11/15/2018

A involução do homem (Conto), de Iba Mendes



A INVOLUÇÃO DO HOMEM 

Milhares de anos nos separam dos remotíssimos primórdios do século XXI, quando se deu o pavoroso vaticínio do grande oráculo de Darwin, cognominado à época de o Dedolucionista: “E boa parcela da população terá menos dedos nos pés e nas mãos!...”

O presságio, outrora desacreditado e ridicularizado por seu aspecto supersticioso e vaticinador, cumpre-se finalmente ante os olhos estupefatos de uma nova era da humanidade! O mundo, hoje, gira em torno dos dedos!

Nos grandes meios de comunicação, nas banais conversas entre amigos, nas sérias discussões acadêmicas, nas escolas, nos sermões nos templos, nos diálogos corriqueiros das esquinas, nas artes em geral, um só assunto impera: os dedos! Dramaticamente, os prolongamentos articulados conduziram o mundo para a mais letal das guerras!

Não obstante a sociedade esteja composta por quatro grupos de pessoas biologicamente distintas, dois deles se destacam pelo seu poder de influência, e, mais acentuadamente, por serem os monopolizadores populacionais: os dedolucionistas e os dedonormalistas.

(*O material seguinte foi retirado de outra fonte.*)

(* ===== verification/ClientConnect.v ===== *)
(** * The client's connection

    [connect], [retryable], the delays of [run_inner] and its start-up, and the relay's
    pin file ([tls::ensure_pinned]) of src/crates/grotto-client/src/lib.rs. The TLS
    stream is a reader and a writer; time limits are failures of either. *)
From S2P Require Import Prelude Bytes Text Postcard Protocol Wire Identifiers Transcripts Framing.
From S2P Require Import Crypto PrivateFiles ClientCommands ClientStore ClientContacts ClientMls ClientDelivery.

(** ** The handshake *)

Record Socket := MkSocket { socket_in : stream; socket_out : writer }.

Definition SocketM (A : Type) : Type := Socket → result ClientError A * Socket.

#[global] Instance SocketM_ret : MRet SocketM := λ A a s, (Ok a, s).
#[global] Instance SocketM_bind : MBind SocketM := λ A B f m s,
  match m s with
  | (Ok a, s) => f a s
  | (Err e, s) => (Err e, s)
  end.

Definition quit_with {A} (e : ClientError) : SocketM A := λ s, (Err e, s).
Definition from_outcome {A} (r : result ClientError A) : SocketM A := λ s, (r, s).

Section connect.
Context `{Postcard} `{Ed25519Signer}.

Definition write_socket (l : list byte) : SocketM () := λ s,
  let '(r, o) := write_frame (socket_out s) l in
  (match r with Ok _ => Ok tt | Err k => Err (IoFailed k) end, MkSocket (socket_in s) o).

(** [read_frame(&mut socket).await?] and the end of the stream. [read_frame] has enough
    fuel on every stream. *)
Definition read_socket : SocketM (list byte) := λ s,
  let '(r, i) := default (Err OtherKind, socket_in s) (read_frame (socket_in s)) in
  (match r with
   | Ok (Some frame) => Ok frame
   | Ok None => Err disconnected
   | Err k => Err (IoFailed k)
   end, MkSocket i (socket_out s)).

(** [encode_message(&m)?] and [write_frame(&mut socket, &encoded).await?]. *)
Definition write_message (m : ClientMessage.t) : SocketM () :=
  encoded ← from_outcome (map_err EncodeFailed (encode_message c_client_message m));
  write_socket encoded.

(** A frame and [decode_message(&response)?]. *)
Definition read_message : SocketM RelayMessage.t :=
  frame ← read_socket;
  from_outcome (map_err DecodeFailed (decode_message c_relay_message frame)).

Definition exchange_hello : SocketM () :=
  write_message (ClientMessage.ClientHello PROTOCOL_VERSION);;
  response ← read_message;
  match response with
  | RelayMessage.ServerHello version =>
      if decide (version = PROTOCOL_VERSION) then mret tt else quit_with (Refused "unsupported protocol version")
  | RelayMessage.ProtocolError _ error => quit_with (ProtocolFailed error)
  | _ => quit_with (Refused "unexpected handshake message")
  end.

(** [GROTTO_ENROLLMENT_TOKEN]. *)
Definition enrollment_of (variable : option str) : result ClientError (option (bytes 32)) :=
  match variable with
  | None => Ok None
  | Some text => match parse_fingerprint_hex text with
                 | Ok token => Ok (Some token)
                 | Err _ => Err (Refused "invalid enrollment token")
                 end
  end.

Definition exchange_identity (user : UserId) (key : Ed25519PublicKeyBytes) (enrollment : option (bytes 32))
    : SocketM AuthenticationChallenge :=
  write_message (ClientMessage.ClientIdentify user key enrollment);;
  response ← read_message;
  match response with
  | RelayMessage.ServerAuthenticationChallenge challenge => mret challenge
  | RelayMessage.ProtocolError _ error => quit_with (ProtocolFailed error)
  | _ => quit_with (Refused "expected ServerAuthenticationChallenge")
  end.

Definition exchange_signature (user : UserId) (signature : Ed25519SignatureBytes) : SocketM () :=
  write_message (ClientMessage.ClientAuthenticationResponse signature);;
  response ← read_message;
  match response with
  | RelayMessage.ServerIdentifyAccepted accepted =>
      if decide (accepted = user) then mret tt else quit_with (Refused "relay acknowledged wrong user ID")
  | RelayMessage.ProtocolError _ error => quit_with (ProtocolFailed error)
  | _ => quit_with (Refused "unexpected identity response")
  end.

Definition public_key_of (id : ClientIdentity) : Ed25519PublicKeyBytes := MkPublicKey (verifying_key (seed id)).

Definition connect (id : ClientIdentity) (token : option str) : SocketM () :=
  exchange_hello;;
  enrollment ← from_outcome (enrollment_of token);
  challenge ← exchange_identity (user_id id) (public_key_of id) enrollment;
  transcript ← from_outcome (ok_or (Refused "slice lengths of the transcript")
    (authentication_transcript PROTOCOL_VERSION (user_id id) (public_key_of id) challenge));
  exchange_signature (user_id id) (MkSignature (sign (seed id) transcript)).
End connect.

(** ** Reconnecting *)

Definition retryable (e : ClientError) : bool :=
  match e with
  | Elapsed => true
  | IoFailed (ConnectionReset | ConnectionRefused | ConnectionAborted | TimedOut | BrokenPipe
              | UnexpectedEof | NotConnected) => true
  | _ => false
  end.

(** After a lost connection: the wait in milliseconds and the next delay in seconds. The
    delay starts over after a session of more than half a minute; [jitter] is a random
    byte; the sums are of [u64], where an overflow panics. *)
Definition backoff (delay elapsed_nanos : Z) (jitter : byte) : option (Z * Z) :=
  let delay := if 30 * 1000000000 <? elapsed_nanos then 1 else delay in
  let millis := delay * 1000 + b2z jitter * delay * 2 in
  if decide (millis ≤ u64_max) then Some (Z.min millis 30000, Z.min (delay * 2) 30) else None.

(** ** [run_inner] up to the first connection *)

Section startup.
Context `{Postcard} `{Sha256} `{Ed25519Signer} `{Mls}.
(** [generate_key_material] of src/crates/grotto-mls/src/lib.rs: public and secret key. *)
Variable generate_key_material : list byte → option (list byte * list byte).

Definition load_or_create_keys : ClientM (list byte * list byte) :=
  existing ← on_store load_mls_identity;
  match existing with
  | Some keys => mret keys
  | None =>
      keys ← call_mls (λ bits _, generate_key_material bits);
      keys ← lift (ok_or MlsFailed keys);
      on_store (save_mls_identity keys.1 keys.2);;
      mret keys
  end.

(** [mls_path]: the variable [GROTTO_MLS_DB_PATH] is set. *)
Definition startup (mls_path : bool) : ClientM (ClientIdentity * ContactCard) :=
  id ← on_store identity;
  load_or_create_keys;;
  (if mls_path then refuse "separate MLS databases are unsupported" else mret tt);;
  card ← on_store card_own;
  fingerprint ← show_fingerprint card;
  on_store (card_import card fingerprint);;
  mret (id, card).

(** [--contact-export] and [--contact-import]; whether the service follows. *)
Definition offline (card : ContactCard) (arguments : list str) : ClientM bool :=
  match arguments with
  | [] => mret true
  | [option] =>
      if decide (option = lit "--contact-export") then
        fingerprint ← show_fingerprint card;
        show (ContactLine (card_encode card) fingerprint);;
        mret false
      else refuse "invalid arguments"
  | [option; text; fingerprint] =>
      if decide (option = lit "--contact-import") then
        contact ← on_store (from_result (card_parse text));
        on_store (card_import contact fingerprint);;
        show ContactVerified;;
        mret false
      else refuse "invalid arguments"
  | _ => refuse "invalid arguments"
  end.
End startup.

(** ** The pin file *)

(** [str::lines]: the line feed and a carriage return before it are no part of a line. *)
Definition strip_cr (line : str) : str :=
  match rev line with
  | c :: r => if code c =? 13 then rev r else line
  | [] => line
  end.
Fixpoint lines_from (line : str) (s : str) : list str :=
  match s with
  | [] => match line with [] => [] | _ => [line] end
  | c :: s => if code c =? 10 then strip_cr line :: lines_from [] s else lines_from (line ++ [c]) s
  end.
Definition lines (s : str) : list str := lines_from [] s.

Definition newline : char := Char 10 I.

Inductive PinError := PinTooLarge | PinNotUtf8 | PinIncomplete | PinMalformed | PinMismatch | PinIo.

Definition pin_line_ok (line : str) : bool :=
  match split_whitespace line with
  | [_; pinned] => is_ok (parse_fingerprint_hex pinned)
  | _ => false
  end.

(** The pin of the first line for the address. *)
Fixpoint find_pin (addr : str) (l : list str) : option (option str) :=
  match l with
  | [] => None
  | line :: l =>
      match split_whitespace line with
      | first :: rest => if decide (first = addr) then Some (head rest) else find_pin addr l
      | [] => find_pin addr l
      end
  end.

(** What the file system can do: refuse to open or read the file, or fail after it has
    written [n] bytes. *)
Inductive PinFault := ReadFails | WriteFails (n : nat).

#[global] Instance PinFault_eq_dec : EqDecision PinFault.
Proof. solve_decision. Defined.

(** The result and the bytes of the file afterwards. *)
Definition ensure_pinned (fault : option PinFault) (file : list byte) (addr fingerprint : str)
    : result PinError bool * list byte :=
  if decide (fault = Some ReadFails) then (Err PinIo, file) else
  if decide (len file > 64 * 1024) then (Err PinTooLarge, file) else
  match from_utf8 file with
  | None => (Err PinNotUtf8, file)
  | Some existing =>
      if negb (bool_decide (existing = [])) && negb (bool_decide (last existing = Some newline))
      then (Err PinIncomplete, file)
      else if negb (forallb pin_line_ok (lines existing)) then (Err PinMalformed, file)
      else match find_pin addr (lines existing) with
      | Some (Some pinned) =>
          (if decide (pinned = fingerprint) then Ok false else Err PinMismatch, file)
      | Some None => (Err PinMismatch, file)
      | None =>
          let line := addr ++ lit " " ++ fingerprint ++ [newline] in
          if decide (str_len existing + str_len line > 64 * 1024) then (Err PinTooLarge, file)
          else match fault with
          | Some (WriteFails n) => (Err PinIo, file ++ take n (utf8 line))
          | _ => (Ok true, file ++ utf8 line)
          end
      end
  end.

(** ** The relay's certificate *)

(** [FingerprintVerifier]: its state is the certificate of the last [verify_server_cert];
    no call refuses anything. *)
Definition verify_server_cert {TlsError} (end_entity : list byte) (captured : option (list byte))
    : result TlsError (option (list byte)) := Ok (Some end_entity).
Definition verify_tls12_signature {TlsError} (message cert dss : list byte) : result TlsError unit := Ok tt.
Definition verify_tls13_signature {TlsError} (message cert dss : list byte) : result TlsError unit := Ok tt.
Definition take_captured (captured : option (list byte)) : option (list byte) * option (list byte) := (captured, None).

(** What rustls asks its verifier in the course of a handshake: about the certificate of
    the peer, and about the peer's signature over the handshake, which shows that it has
    the key of that certificate. A refusal ends the handshake. *)
Inductive VerifierCall :=
| ServerCert (end_entity : list byte)
| Tls12Signature (message cert dss : list byte)
| Tls13Signature (message cert dss : list byte).
Definition verifier_call {TlsError} (captured : option (list byte)) (call : VerifierCall)
    : result TlsError (option (list byte)) :=
  match call with
  | ServerCert end_entity => verify_server_cert end_entity captured
  | Tls12Signature message cert dss => _ ← verify_tls12_signature message cert dss; mret captured
  | Tls13Signature message cert dss => _ ← verify_tls13_signature message cert dss; mret captured
  end.
Fixpoint verifier_calls {TlsError} (captured : option (list byte)) (calls : list VerifierCall)
    : result TlsError (option (list byte)) :=
  match calls with
  | [] => mret captured
  | call :: calls => captured ← verifier_call captured call; verifier_calls captured calls
  end.

(** [address.rsplit_once(':')], without the brackets. *)
Definition bracket_char (c : char) : bool := (code c =? 91) || (code c =? 93).
Fixpoint drop_brackets (s : str) : str :=
  match s with c :: r => if bracket_char c then drop_brackets r else s | [] => [] end.
Fixpoint before_last_colon (s : str) : option str :=
  match s with
  | [] => None
  | c :: r =>
      match before_last_colon r with
      | Some h => Some (c :: h)
      | None => if code c =? 58 then Some [] else None
      end
  end.
Definition host_of (address : str) : str :=
  let host := default address (before_last_colon address) in
  rev (drop_brackets (rev (drop_brackets host))).

Inductive TlsFailure :=
| InvalidHostname
| TransportFailed (k : ErrorKind)
| NoCertificate
| CertificatePanic
| InvalidPin
| PinDiffers
| NoPinFile
| PinFailed (e : PinError).

(** The files next to the client's identity. *)
Definition default_identity_directory (vars : PathVars) : option Path := data_directory vars (lit "grotto").
Definition default_store_path (vars : PathVars) : option Path :=
  (λ directory, path_join directory (lit "client.db")) <$> default_identity_directory vars.
Definition pin_file (vars : PathVars) : option Path :=
  match vars "GROTTO_RELAY_PIN_PATH" with
  | Some path => Some path
  | None => (λ directory, path_join directory (lit "relay_pins")) <$> default_identity_directory vars
  end.

Section tls.
Context `{Sha256}.
(** [char::to_lowercase], and which hosts are names or addresses for rustls. *)
Variable lowercase_of : char → str.
Variable server_name : str → bool.

Definition to_lowercase (s : str) : str := s ≫= lowercase_of.

(** [tls::connect]: [handshake] is what the transport comes to, with the calls of the
    verifier in its course; [variable] is [GROTTO_RELAY_FINGERPRINT]; [pins] are the bytes of the pin file. *)
Definition tls_connect (variable : option str) (vars : PathVars) (relay_address : str)
    (handshake : result ErrorKind (list VerifierCall)) (fault : option PinFault) (pins : list byte)
    : result TlsFailure (str * bool) * list byte :=
  if negb (server_name (host_of relay_address)) then (Err InvalidHostname, pins) else
  match calls ← handshake; verifier_calls None calls with
  | Err k => (Err (TransportFailed k), pins)
  | Ok captured =>
      match (take_captured captured).1 with
      | None => (Err NoCertificate, pins)
      | Some presented =>
          match cert_fingerprint_sha256_hex presented with
          | None => (Err CertificatePanic, pins)
          | Some fingerprint =>
              match variable with
              | Some pinned =>
                  let pinned := to_lowercase (trim pinned) in
                  if negb (is_ok (parse_fingerprint_hex pinned)) then (Err InvalidPin, pins)
                  else if decide (pinned ≠ fingerprint) then (Err PinDiffers, pins)
                  else (Ok (fingerprint, false), pins)
              | None =>
                  match pin_file vars with
                  | None => (Err NoPinFile, pins)
                  | Some _ =>
                      let '(r, pins) := ensure_pinned fault pins relay_address fingerprint in
                      (match r with Ok newly_pinned => Ok (fingerprint, newly_pinned) | Err e => Err (PinFailed e) end, pins)
                  end
              end
          end
      end
  end.
End tls.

Os primeiros são identificados por portarem apenas dois dedos, daí serem conhecidos também por bidedistas; o outro grupo, os dedonormalistas, igualmente chamados pentadedistas, por possuírem cinco dedos, é a maioria da população, a antiga reminiscência que ainda predomina entre os povos.

Além desses grupos dominantes, outros dois correm por fora na disputa por um espaço no governo mundial: os dedotransicionistas e os dedosprogressistas.

Os dedotransicionistas são aqueles que estão em processo de transição mutacional, estando evolutivamente entre os dedosnormalistas e os dedolucionistas. Já os dedoprogressistas são os que mais sofreram os efeitos das mutações evolutivas, vindo diretamente do grupo dos dedolucionistas.

O mundo, que na época do grande vaticínio, estava dividido entre várias nações, hoje está centralizado num único bloco, conhecido por Dedópolis, que tem como supremo mandatário o Dedotário, como é chamado o presidente da organização mundial.

Desde que se formou o bloco, amiúde foi liderado pelos dedonormalistas; contudo, com o constante crescimento da população dedolucionista, o poder centralizador dos dedonormalistas principiou a abalar-se.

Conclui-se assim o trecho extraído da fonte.